The Gondar advanced and knelt upon his knees. He doffed a glove just then and placed his fleshy touch upon the disfigured helm of the clockwork companion. Although a silent tear streaks from his left cheek, the wizard-smith musters a bleak smile in the moment. He dots the edge of a glassy eye and rises to bid a final farewell and sermon over the man-made man's-best-friend.
"Go with Gond now, for your work here is done. There is nothing more for you to give—for you have given it all, friend. Thank you."
Only a single gear is salvaged from the heap of scrap and slag, warped and beyond repair, yet he dons it upon the red scarf wound around his neck, and it is here where the razed cog now presides as a new icon of faith, succeeding the last holy symbol dedicated to the Gearsmith.

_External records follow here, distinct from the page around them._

(* ===== verification/Net.v ===== *)
(** The network code of [src/src/pci/virtio/net/net.c]: the internet checksum,
    the frames the kernel sends (ARP, ICMP echo, UDP, DHCP), the parsers of what
    it receives, and the DHCP exchange.

    A frame is a list of bytes.  Reading or writing outside a buffer is a fault
    ([None]).  The exchange runs over any pair of operations that send and poll
    ([NetIO]). *)
From S2P Require Import Prelude.

(** ** Bytes *)

(** Consecutive byte stores from [o] on. *)
Definition put (l : list Z) (o : Z) (bs : list Z) : option (list Z) :=
  if decide (0 ≤ o ∧ o + Z.of_nat (length bs) ≤ Z.of_nat (length l)) then Some (splice l o bs) else None.

(** [n] bytes read from [o] on. *)
Definition get (l : list Z) (o n : Z) : option (list Z) :=
  if decide (0 ≤ o ∧ 0 ≤ n ∧ o + n ≤ Z.of_nat (length l)) then Some (slice l o n) else None.

(** The two bytes of a 16-bit value in network order. *)
Definition be16 (x : Z) : list Z := [Z.land (Z.shiftr x 8) 0xFF; Z.land x 0xFF].
Definition be32 (x : Z) : list Z :=
  [Z.land (Z.shiftr x 24) 0xFF; Z.land (Z.shiftr x 16) 0xFF; Z.land (Z.shiftr x 8) 0xFF; Z.land x 0xFF].

Definition get16be (l : list Z) (o : Z) : option Z :=
  a ← arr_get l o; b ← arr_get l (o + 1); Some (Z.lor (Z.shiftl a 8) b).
Definition get32be (l : list Z) (o : Z) : option Z :=
  a ← arr_get l o; b ← arr_get l (o + 1); c ← arr_get l (o + 2); d ← arr_get l (o + 3);
  Some (Z.lor (Z.lor (Z.lor (wrap32 (Z.shiftl a 24)) (Z.shiftl b 16)) (Z.shiftl c 8)) d).

(** ** The internet checksum *)

(** The loop over 16-bit words, from [p] with [len] bytes left. *)
Fixpoint csum_words (data : list Z) (p len sum : Z) (fuel : nat) : option Z :=
  match fuel with
  | O => None
  | S f =>
      if decide (2 ≤ len) then
        a ← arr_get data p;
        b ← arr_get data (p + 1);
        csum_words data (p + 2) (len - 2) (add32 sum (Z.lor (Z.shiftl a 8) b)) f
      else if decide (len = 1) then a ← arr_get data p; Some (add32 sum (Z.shiftl a 8))
      else Some sum
  end.

Fixpoint csum_fold (sum : Z) (fuel : nat) : option Z :=
  match fuel with
  | O => None
  | S f => if decide (Z.shiftr sum 16 ≠ 0) then csum_fold (add32 (Z.land sum 0xFFFF) (Z.shiftr sum 16)) f else Some sum
  end.

(** [(uint16_t)~sum]; three rounds of folding are enough for 32 bits. *)
Definition inet_csum (data : list Z) (p len : Z) : option Z :=
  sum ← csum_words data p len 0 (S (Z.to_nat len));
  sum ← csum_fold sum 4;
  Some (Z.lnot sum mod 2 ^ 16).

(** ** The state *)

Record net := mk_net {
  net_mac : list Z;
  have_mac : bool;
  g_my_ip : list Z;
  g_subnet_mask : list Z;
  g_gateway_ip : list Z;
  g_dhcp_server : list Z;
  g_lease_secs : Z;
  g_dhcp_acquired : bool;
  gateway_mac : list Z;
  have_gateway_mac : bool;
}.

(** ** Frames *)

Definition BROADCAST_MAC : list Z := [0xFF; 0xFF; 0xFF; 0xFF; 0xFF; 0xFF].

(** The frame of [net_send_arp_probe]: who has the gateway's address? *)
Definition arp_probe_frame (n : net) : option (list Z) :=
  let f := replicate 60 0 in
  f ← put f 0 BROADCAST_MAC;
  f ← put f 6 (net_mac n);
  f ← put f 12 [0x08; 0x06];
  f ← put f 14 [0x00; 0x01; 0x08; 0x00; 6; 4; 0x00; 0x01];
  f ← put f 22 (net_mac n);
  f ← put f 28 (g_my_ip n);
  put f 38 (g_gateway_ip n).

(** [parse_arp_reply]: the gateway's address, learned from any ARP reply. *)
Definition parse_arp_reply (n : net) (frame : list Z) (len : Z) : option net :=
  if decide (len < 42) then Some n
  else
    ty ← get frame 12 2;
    if decide (ty ≠ [0x08; 0x06]) then Some n
    else
      oper ← get frame 20 2;
      if decide (oper ≠ [0x00; 0x02]) then Some n
      else
        mac ← get frame 22 6;
        Some (mk_net (net_mac n) (have_mac n) (g_my_ip n) (g_subnet_mask n) (g_gateway_ip n) (g_dhcp_server n)
                (g_lease_secs n) (g_dhcp_acquired n) mac true).

(** An IPv4 header without options at [o], with its checksum. *)
Definition put_ipv4 (f : list Z) (o total proto : Z) (src dst : list Z) : option (list Z) :=
  f ← put f o ([0x45; 0] ++ be16 total ++ [0; 0; 0; 0; 64; proto; 0; 0]);
  f ← put f (o + 12) src;
  f ← put f (o + 16) dst;
  c ← inet_csum f o 20;
  put f (o + 10) (be16 c).

Definition ICMP_PING_PAYLOAD : Z := 56.

(** The frame of [net_send_ping]. *)
Definition ping_frame (n : net) (seq : Z) : option (list Z) :=
  let f := replicate 98 0 in
  f ← put f 0 (gateway_mac n);
  f ← put f 6 (net_mac n);
  f ← put f 12 [0x08; 0x00];
  f ← put_ipv4 f 14 (20 + 8 + ICMP_PING_PAYLOAD) 1 (g_my_ip n) (g_gateway_ip n);
  f ← put f 34 ([8; 0; 0; 0; 0; 42] ++ be16 seq);
  f ← put f 42 ((λ i, 97 + i mod 26) <$> seqZ 0 ICMP_PING_PAYLOAD);
  c ← inet_csum f 34 (8 + ICMP_PING_PAYLOAD);
  put f 36 (be16 c).

(** [udp_build] into the buffer [f]: the buffer and the length on the wire. *)
Definition udp_build (n : net) (f dst_mac src_ip dst_ip : list Z) (src_port dst_port : Z) (payload : list Z) (payload_len : Z) :
    option (Z * list Z) :=
  let udp_len := add32 8 payload_len in
  let ip_len := add32 20 udp_len in
  let total := add32 14 ip_len in
  f ← put f 0 dst_mac;
  f ← put f 6 (net_mac n);
  f ← put f 12 [0x08; 0x00];
  f ← put_ipv4 f 14 ip_len 17 src_ip dst_ip;
  f ← put f 34 (be16 src_port ++ be16 dst_port ++ be16 udp_len ++ [0; 0]);
  bs ← get payload 0 payload_len;
  f ← put f 42 bs;
  Some (total, f).

(** ** DHCP *)

Definition DHCP_DISCOVER : Z := 1.
Definition DHCP_OFFER : Z := 2.
Definition DHCP_REQUEST : Z := 3.
Definition DHCP_ACK : Z := 5.
Definition DHCP_MAGIC : list Z := [0x63; 0x82; 0x53; 0x63].
Definition DHCP_OPT_SUBNET : Z := 1.
Definition DHCP_OPT_ROUTER : Z := 3.
Definition DHCP_OPT_REQ_IP : Z := 50.
Definition DHCP_OPT_LEASE : Z := 51.
Definition DHCP_OPT_MSGTYPE : Z := 53.
Definition DHCP_OPT_SERVER_ID : Z := 54.
Definition DHCP_OPT_PARAM_REQ : Z := 55.
Definition DHCP_OPT_END : Z := 255.

(** [dhcp_build] into [b]; a NULL pointer is [None]. *)
Definition dhcp_build (b : list Z) (msg_type : Z) (client_mac : list Z) (xid : Z) (requested_ip server_id : option (list Z)) :
    option (Z * list Z) :=
  b ← put b 0 (replicate 240 0);
  b ← put b 0 ([1; 1; 6; 0] ++ be32 xid);
  b ← put b 28 client_mac;
  b ← put b 236 DHCP_MAGIC;
  let opt := [DHCP_OPT_MSGTYPE; 1; msg_type;
              DHCP_OPT_PARAM_REQ; 4; DHCP_OPT_SUBNET; DHCP_OPT_ROUTER; DHCP_OPT_LEASE; DHCP_OPT_SERVER_ID] in
  let opt := match requested_ip with Some ip => opt ++ [DHCP_OPT_REQ_IP; 4] ++ ip | None => opt end in
  let opt := match server_id with Some s => opt ++ [DHCP_OPT_SERVER_ID; 4] ++ s | None => opt end in
  let opt := opt ++ [DHCP_OPT_END] in
  b ← put b 240 opt;
  Some (240 + Z.of_nat (length opt), b).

Here is where Eberc rests for awhile in a quiet state of contemplation. He takes in the stillness of the village, broken up only by the sounds of nature re-emerging from the chilling grip of winter. For the first time since that awful night that changed the lives of many, Eberc feels a modicum of peace as he sits beside the wreck of metal he called friend and wears a hopeful smile. He eventually does rise and dust himself off. The wizard-smith softly claps his hands together, turns to his melded machine, now defunct, and smiles faintly with a nasal sigh. "I've got work to do," he excuses himself in a hushed breath and hurries off to find a particular man and earth spirit already largely at labor.